**Supplied data**
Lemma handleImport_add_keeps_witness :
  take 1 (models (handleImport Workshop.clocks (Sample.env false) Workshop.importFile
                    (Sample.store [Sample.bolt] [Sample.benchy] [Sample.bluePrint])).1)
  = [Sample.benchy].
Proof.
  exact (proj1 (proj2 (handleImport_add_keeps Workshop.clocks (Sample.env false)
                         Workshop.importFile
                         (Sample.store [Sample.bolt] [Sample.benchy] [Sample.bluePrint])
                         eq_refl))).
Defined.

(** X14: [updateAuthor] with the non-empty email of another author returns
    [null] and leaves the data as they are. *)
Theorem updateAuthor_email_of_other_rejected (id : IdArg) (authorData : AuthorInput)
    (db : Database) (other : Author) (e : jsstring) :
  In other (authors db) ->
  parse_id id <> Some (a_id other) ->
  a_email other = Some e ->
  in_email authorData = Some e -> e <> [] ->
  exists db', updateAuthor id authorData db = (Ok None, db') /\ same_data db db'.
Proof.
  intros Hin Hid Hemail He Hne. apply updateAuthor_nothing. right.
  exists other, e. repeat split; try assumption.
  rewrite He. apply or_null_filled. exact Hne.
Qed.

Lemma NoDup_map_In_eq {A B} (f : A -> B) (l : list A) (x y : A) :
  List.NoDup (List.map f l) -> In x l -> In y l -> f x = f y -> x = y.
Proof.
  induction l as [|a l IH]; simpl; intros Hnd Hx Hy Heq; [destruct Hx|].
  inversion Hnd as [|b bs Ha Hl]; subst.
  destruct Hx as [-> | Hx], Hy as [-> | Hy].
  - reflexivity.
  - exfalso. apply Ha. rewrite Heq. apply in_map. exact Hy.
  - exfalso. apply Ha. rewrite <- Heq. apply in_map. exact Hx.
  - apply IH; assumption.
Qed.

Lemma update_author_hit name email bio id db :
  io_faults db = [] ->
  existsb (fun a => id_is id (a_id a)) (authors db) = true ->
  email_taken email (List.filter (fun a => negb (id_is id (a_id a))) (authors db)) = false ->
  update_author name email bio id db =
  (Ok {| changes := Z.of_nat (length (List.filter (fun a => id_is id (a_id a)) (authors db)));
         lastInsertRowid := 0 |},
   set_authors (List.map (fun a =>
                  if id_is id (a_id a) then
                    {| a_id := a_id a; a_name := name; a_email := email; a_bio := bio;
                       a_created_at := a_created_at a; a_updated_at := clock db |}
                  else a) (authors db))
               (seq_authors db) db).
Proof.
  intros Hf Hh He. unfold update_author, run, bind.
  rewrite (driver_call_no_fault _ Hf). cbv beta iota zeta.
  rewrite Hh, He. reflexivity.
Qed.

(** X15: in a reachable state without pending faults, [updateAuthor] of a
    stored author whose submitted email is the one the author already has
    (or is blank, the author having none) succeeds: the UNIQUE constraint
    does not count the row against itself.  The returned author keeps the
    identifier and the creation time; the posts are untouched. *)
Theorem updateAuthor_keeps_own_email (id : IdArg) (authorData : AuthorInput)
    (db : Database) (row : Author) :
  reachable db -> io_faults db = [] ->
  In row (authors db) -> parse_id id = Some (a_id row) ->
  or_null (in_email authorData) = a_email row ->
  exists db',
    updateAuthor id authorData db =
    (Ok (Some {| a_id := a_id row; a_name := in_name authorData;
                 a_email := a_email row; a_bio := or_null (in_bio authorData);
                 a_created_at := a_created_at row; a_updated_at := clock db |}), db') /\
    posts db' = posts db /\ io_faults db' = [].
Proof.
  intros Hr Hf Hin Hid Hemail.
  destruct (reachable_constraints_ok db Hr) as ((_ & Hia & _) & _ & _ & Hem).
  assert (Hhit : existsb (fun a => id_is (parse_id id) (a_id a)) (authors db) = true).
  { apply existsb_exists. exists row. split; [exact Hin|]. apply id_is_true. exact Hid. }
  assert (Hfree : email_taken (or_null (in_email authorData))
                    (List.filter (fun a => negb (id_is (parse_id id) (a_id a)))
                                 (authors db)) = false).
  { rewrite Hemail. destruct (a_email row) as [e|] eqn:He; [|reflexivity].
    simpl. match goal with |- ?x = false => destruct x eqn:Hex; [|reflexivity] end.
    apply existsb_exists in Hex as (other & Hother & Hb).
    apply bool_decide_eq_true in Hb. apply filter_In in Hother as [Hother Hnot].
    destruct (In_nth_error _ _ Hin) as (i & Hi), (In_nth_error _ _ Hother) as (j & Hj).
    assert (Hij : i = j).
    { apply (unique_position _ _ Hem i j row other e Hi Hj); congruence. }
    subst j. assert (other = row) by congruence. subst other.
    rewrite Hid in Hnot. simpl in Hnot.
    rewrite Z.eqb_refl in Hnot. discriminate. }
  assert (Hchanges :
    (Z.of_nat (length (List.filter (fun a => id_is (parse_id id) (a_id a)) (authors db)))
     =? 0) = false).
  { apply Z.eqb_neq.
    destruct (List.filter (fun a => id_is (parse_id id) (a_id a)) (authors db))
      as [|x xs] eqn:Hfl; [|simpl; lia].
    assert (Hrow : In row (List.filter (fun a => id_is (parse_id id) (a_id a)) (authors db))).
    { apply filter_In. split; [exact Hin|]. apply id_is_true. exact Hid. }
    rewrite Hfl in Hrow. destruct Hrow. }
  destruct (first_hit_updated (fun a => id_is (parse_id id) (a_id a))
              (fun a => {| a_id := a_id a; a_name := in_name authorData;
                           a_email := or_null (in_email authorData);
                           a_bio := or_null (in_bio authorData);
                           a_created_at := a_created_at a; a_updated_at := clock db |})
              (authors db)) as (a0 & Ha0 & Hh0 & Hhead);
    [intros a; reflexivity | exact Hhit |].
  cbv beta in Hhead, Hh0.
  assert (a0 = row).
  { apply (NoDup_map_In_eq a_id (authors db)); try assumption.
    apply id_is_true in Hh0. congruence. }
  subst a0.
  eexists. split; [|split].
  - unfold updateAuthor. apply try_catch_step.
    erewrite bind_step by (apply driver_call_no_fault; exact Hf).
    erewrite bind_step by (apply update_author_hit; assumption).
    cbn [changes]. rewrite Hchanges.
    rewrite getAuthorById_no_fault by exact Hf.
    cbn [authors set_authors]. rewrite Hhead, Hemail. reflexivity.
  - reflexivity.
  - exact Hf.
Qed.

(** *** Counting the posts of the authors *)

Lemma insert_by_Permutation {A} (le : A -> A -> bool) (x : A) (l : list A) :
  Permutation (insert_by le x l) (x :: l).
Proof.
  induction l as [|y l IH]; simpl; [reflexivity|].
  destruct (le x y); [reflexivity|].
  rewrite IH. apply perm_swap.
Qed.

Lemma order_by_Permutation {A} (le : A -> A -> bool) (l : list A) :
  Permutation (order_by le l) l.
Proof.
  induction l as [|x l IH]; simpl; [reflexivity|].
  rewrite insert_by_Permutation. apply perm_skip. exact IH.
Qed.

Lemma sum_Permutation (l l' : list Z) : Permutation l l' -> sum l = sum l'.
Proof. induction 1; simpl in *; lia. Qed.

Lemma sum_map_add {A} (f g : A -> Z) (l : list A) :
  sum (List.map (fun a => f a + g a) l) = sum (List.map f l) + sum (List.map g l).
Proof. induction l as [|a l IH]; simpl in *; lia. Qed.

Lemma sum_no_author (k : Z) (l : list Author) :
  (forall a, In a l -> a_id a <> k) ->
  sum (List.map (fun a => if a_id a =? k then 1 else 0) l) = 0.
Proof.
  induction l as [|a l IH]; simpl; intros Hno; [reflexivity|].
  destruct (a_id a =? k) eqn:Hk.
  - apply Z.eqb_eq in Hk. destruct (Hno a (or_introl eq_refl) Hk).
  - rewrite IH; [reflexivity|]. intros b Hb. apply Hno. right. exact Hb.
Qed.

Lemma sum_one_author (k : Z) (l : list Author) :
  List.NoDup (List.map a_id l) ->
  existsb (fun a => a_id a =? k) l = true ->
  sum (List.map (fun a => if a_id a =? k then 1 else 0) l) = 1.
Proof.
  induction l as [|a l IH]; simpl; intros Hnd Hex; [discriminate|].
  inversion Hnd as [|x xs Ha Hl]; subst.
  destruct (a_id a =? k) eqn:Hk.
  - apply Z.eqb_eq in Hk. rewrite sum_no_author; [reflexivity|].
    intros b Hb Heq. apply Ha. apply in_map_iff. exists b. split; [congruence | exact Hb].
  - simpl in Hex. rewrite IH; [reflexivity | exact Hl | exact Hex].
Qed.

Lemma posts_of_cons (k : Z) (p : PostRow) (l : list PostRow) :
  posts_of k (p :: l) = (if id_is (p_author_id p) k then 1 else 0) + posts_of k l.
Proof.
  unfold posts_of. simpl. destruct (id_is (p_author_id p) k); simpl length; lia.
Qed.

**Task objective**
Only the lines above starting at the one containing "0) = false)." and ending at the one containing "assert (a0 = row).", both included, are to be returned, exactly as they read.

**Problem solution**
     =? 0) = false).
  { apply Z.eqb_neq.
    destruct (List.filter (fun a => id_is (parse_id id) (a_id a)) (authors db))
      as [|x xs] eqn:Hfl; [|simpl; lia].
    assert (Hrow : In row (List.filter (fun a => id_is (parse_id id) (a_id a)) (authors db))).
    { apply filter_In. split; [exact Hin|]. apply id_is_true. exact Hid. }
    rewrite Hfl in Hrow. destruct Hrow. }
  destruct (first_hit_updated (fun a => id_is (parse_id id) (a_id a))
              (fun a => {| a_id := a_id a; a_name := in_name authorData;
                           a_email := or_null (in_email authorData);
                           a_bio := or_null (in_bio authorData);
                           a_created_at := a_created_at a; a_updated_at := clock db |})
              (authors db)) as (a0 & Ha0 & Hh0 & Hhead);
    [intros a; reflexivity | exact Hhit |].
  cbv beta in Hhead, Hh0.
  assert (a0 = row).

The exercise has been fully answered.